Skilled fraudsters love synthetic fraud.  The profits are large, the crime is easy, and it’s hard to get caught. No one complains because the identity is either fake or belongs to a child who has no reason to participate in the credit system.  If the identity belongs to a child, they won’t realize they are a victim of identity theft for years. The other victims are creditors, but creditors usually don’t recognize it as fraud.  It looks more like someone who didn’t pay their bill and is often classified as a bad debt.

Skilled fraudsters take this process make it efficient and scale it up into real organized crime. They use stolen credit card logins to add authorized users.  They use virtual and drop addresses, mail forwarding services, fake driver licenses and sophisticated money laundering techniques to set up profiles, receive mail and cash out.  They set up dozens or hundreds of synthetic profiles at once and often layer the profiles by adding authorized users onto credit cards of aged synthetic profiles, resulting in profiles with extensive credit histories.  Professional fraudsters even use proxies or remote desktops to spoof IP addresses and locations, so each synthetic profile appears different.

Current prevention efforts insufficient

Little wonder increasing numbers of fraudsters realize synthetic fraud is about as close as one can get to committing the perfect crime. When I first wrote about synthetic fraud early last year most people then had never heard of it and were amazed such a crime was even possible.

Things have changed in the months since my initial article. Law enforcement is more aware of the problem and is making more synthetic fraud related arrests. Fraud prevention related companies like LexisNexis, Emailage, Idology and others are working hard on methods to recognize synthetic fraud profiles. Financial institutions, creditors, and even credit bureaus themselves are working to combat the problem and progress is being made.

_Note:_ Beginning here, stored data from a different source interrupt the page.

Lemma skip_blanks_split s : exists b, Forall (fun c => is_blank c = true) b /\ s = b ++ skip_blanks s.
Proof.
  induction s as [|c s [b [Hb Hs]]]; [by exists []|]. cbn. destruct (is_blank c) eqn:E; [|by exists []].
  exists (c :: b). split; [by constructor|]. cbn. by rewrite Hs at 1.
Qed.
Lemma skip_blanks_app b s : Forall (fun c => is_blank c = true) b -> skip_blanks (b ++ s) = skip_blanks s.
Proof. induction 1 as [|c b Hc Hb IH]; [done|]. cbn. by rewrite Hc. Qed.
Lemma skip_blanks_stop c s : is_blank c = false -> skip_blanks (c :: s) = c :: s.
Proof. intros H. cbn. by rewrite H. Qed.
Lemma skip_blanks_head s : match skip_blanks s with c :: _ => is_blank c = false | [] => True end.
Proof. induction s as [|c s IH]; [done|]. cbn. destruct (is_blank c) eqn:E; [done|]. exact E. Qed.
Lemma all_blank b : Forall (fun c => is_blank c = true) b -> skip_blanks b = [].
Proof. intros H. rewrite <- (app_nil_r b). by rewrite skip_blanks_app. Qed.
(** Blanks around a text that has none at its ends. *)
Definition solid (s : str) : Prop := Forall (fun c => is_blank c = false) s.
Lemma trim_around b1 s b2 : Forall (fun c => is_blank c = true) b1 -> Forall (fun c => is_blank c = true) b2 -> solid s ->
  trim (b1 ++ s ++ b2) = s.
Proof.
  intros H1 H2 Hs. unfold trim. rewrite skip_blanks_app by done. destruct s as [|c s].
  - cbn. by rewrite (all_blank b2).
  - inversion Hs; subst. change ((c :: s) ++ b2) with (c :: s ++ b2). rewrite skip_blanks_stop by done.
    change (c :: s ++ b2) with ((c :: s) ++ b2). rewrite rev_app_distr, skip_blanks_app by (by apply Forall_rev).
    destruct (rev (c :: s)) as [|d r] eqn:E; [by apply (f_equal (@length N)) in E; rewrite length_rev in E|].
    rewrite skip_blanks_stop; [by rewrite <- E, rev_involutive|].
    assert (d ∈ c :: s) as Hd by (rewrite <- (rev_involutive (c :: s)), E; apply list_elem_of_In; apply in_rev; rewrite rev_involutive; by left).
    unfold solid in Hs. rewrite Forall_elem in Hs. by apply Hs.
Qed.
Lemma trim_split s : exists b1 b2, Forall (fun c => is_blank c = true) b1 /\ Forall (fun c => is_blank c = true) b2 /\ s = b1 ++ trim s ++ b2.
Proof.
  destruct (skip_blanks_split s) as (b1 & H1 & Hs). destruct (skip_blanks_split (rev (skip_blanks s))) as (b2 & H2 & Hr).
  exists b1, (rev b2). split; [done|]. split; [by apply Forall_rev|]. unfold trim. rewrite <- rev_app_distr, <- Hr, rev_involutive. done.
Qed.
(** A pattern that is found where it stands: no blank and no sign is taken for one of its letters. *)
Definition plain_key (fold : N -> N) (key : str) : Prop :=
  key <> [] /\ forall c, fold c ∈ key -> is_blank c = false /\ c <> EQUALS.
Lemma strip_key_spec fold key : forall s r, strip_key fold key s = Some r <-> exists p, s = p ++ r /\ map fold p = key.
Proof.
  induction key as [|k key IH]; intros s r; cbn.
  - split; [intros [= ->]; by exists []|]. intros ([|c p] & -> & Hp); [done|discriminate Hp].
  - destruct s as [|c s]; [split; [done|]; intros ([|d p] & Hs & Hp); discriminate Hs || discriminate Hp|].
    destruct (N.eqb_spec (fold c) k) as [Hc|Hc].
    + rewrite IH. split.
      * intros (p & -> & <-). exists (c :: p). by cbn; rewrite Hc.
      * intros ([|d p] & Hs & Hp); [discriminate Hp|]. injection Hs as -> ->. injection Hp as _ Hp. eauto.
    + split; [done|]. intros ([|d p] & Hs & Hp); [discriminate Hp|]. injection Hs as -> ->. by injection Hp as ? _.
Qed.
Lemma plain_solid fold key p : plain_key fold key -> map fold p = key -> p <> [] /\ solid p /\ EQUALS ∉ p.
Proof.
  intros [Hn Hk] Hp. assert (forall c, c ∈ p -> is_blank c = false /\ c <> EQUALS) as H.
  { intros c Hc. apply Hk. rewrite <- Hp. by apply list_elem_of_fmap_2. }
  split; [by intros ->; rewrite <- Hp in Hn|]. split; [unfold solid; apply Forall_elem; intros c Hc; by apply H|]. intros Hc. by apply H in Hc as [_ ?].
Qed.
Lemma blanks_no_sign b : Forall (fun c => is_blank c = true) b -> EQUALS ∉ b.
Proof. intros Hb Hin. rewrite Forall_elem in Hb. by apply Hb in Hin. Qed.
(** What a pattern finds on a line is the field of that name. *)
Lemma after_key_entry fold key line v : plain_key fold key ->
  after_key fold key line = Some v <-> exists k, entry_of line = Some (k, v) /\ map fold k = key.
Proof.
  intros Hk. unfold after_key, entry_of. split.
  - destruct (strip_key fold key _) as [r|] eqn:E; [|done]. apply strip_key_spec in E as (p & Hs & Hp).
    destruct (plain_solid _ _ _ Hk Hp) as (_ & Hsolid & Hno).
    destruct (skip_blanks_split line) as (b & Hb & Hl). destruct (skip_blanks_split r) as (b2 & Hb2 & Hr).
    destruct (skip_blanks r) as [|c v'] eqn:Er; [done|]. destruct (N.eqb_spec c EQUALS) as [->|]; [|done]. intros [= ->].
    assert (line = (b ++ p ++ b2) ++ EQUALS :: v) as -> by (rewrite Hl, Hs, Hr, <- !app_assoc; done).
    rewrite partition_char_app; [exists p; by rewrite trim_around|].
    rewrite !elem_of_app. intros [H|[H|H]]; [exact (blanks_no_sign b Hb H)|done|exact (blanks_no_sign b2 Hb2 H)].
  - intros (k & E & Hm). destruct (plain_solid _ _ _ Hk Hm) as (Hn & Hsolid & Hno).
    destruct (partition_char EQUALS line) as [q [v'|]] eqn:Ep; [|done]. injection E as Hq ->. apply partition_char_inv in Ep as [-> _].
    destruct (trim_split q) as (b1 & b2 & H1 & H2 & H3). rewrite Hq in H3. rewrite H3, <- !app_assoc, skip_blanks_app by done.
    assert (skip_blanks (k ++ b2 ++ EQUALS :: v) = k ++ b2 ++ EQUALS :: v) as ->.
    { destruct k as [|c k]; [done|]. inversion Hsolid; subst. by apply skip_blanks_stop. }
    rewrite (proj2 (strip_key_spec fold key _ (b2 ++ EQUALS :: v))); [|by exists k]. by rewrite skip_blanks_app.
Qed.
Lemma after_key_eq fold key line : plain_key fold key -> after_key fold key line =
  match entry_of line with Some (k, v) => if bool_decide (map fold k = key) then Some v else None | None => None end.
Proof.
  intros Hk. destruct (after_key fold key line) as [v|] eqn:E.
  - apply after_key_entry in E as (k & -> & Hm); [|done]. by rewrite bool_decide_eq_true_2.
  - destruct (entry_of line) as [[k v]|] eqn:El; [|done]. case_bool_decide as Hm; [|done].
    assert (after_key fold key line = Some v) as H by (apply after_key_entry; eauto). congruence.
Qed.
Lemma plain_letters fold key : key <> [] -> forallb (fun c => negb (is_blank c) && negb (c =? EQUALS)%N) key = true ->
  (forall c, is_blank c = true \/ c = EQUALS -> fold c = c) -> plain_key fold key.
Proof.
  intros Hn Hl Hf. split; [done|]. intros c Hc. rewrite forallb_forall in Hl. apply list_elem_of_In, Hl in Hc. bool_prop.
  destruct (is_blank c) eqn:Eb; [rewrite (Hf c) in *; [congruence|by left..]|]. split; [done|]. intros ->.
  by rewrite (Hf EQUALS) in * by (by right).
Qed.
Lemma fold_case_blank c : is_blank c = true \/ c = EQUALS -> fold_case c = c.
Proof. unfold is_blank. intros [H| ->]; [|done]. apply orb_true_iff in H as [H|H]; apply N.eqb_eq in H as ->; done. Qed.
Ltac plain := apply plain_letters; [discriminate|vm_compute; reflexivity|apply fold_case_blank || done].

Unfortunately, the steps taken to combat synthetic fraud have done little to stop its growth.  Now synthetic fraud is a staple of many fraud related communities. Fraudsters openly discuss building profiles, tutorials are sold or traded (some over 300 pages long) teaching people how to do it.  Classes in synthetic fraud for fraudsters are regularly being taught and the numbers of people committing this fraud have multiplied.

Fraudsters are aware that some companies are catching on.  They know some measures have been introduced to flag synthetic profiles and they have a solution: patience.  Fraudsters have started aging the profiles for longer amounts of time.  They are adding multiple AU tradelines to profiles.  The result is best summed up with a recent conversation I had with a Wells Fargo fraud analyst: “What the hell are we going to do when these people age a profile for 6 months or a year?,”  he asked.  “You won’t be able to tell the difference between a synthetic and a real person.  What then?”

That is a really good question. I’ll let you know when I have an answer.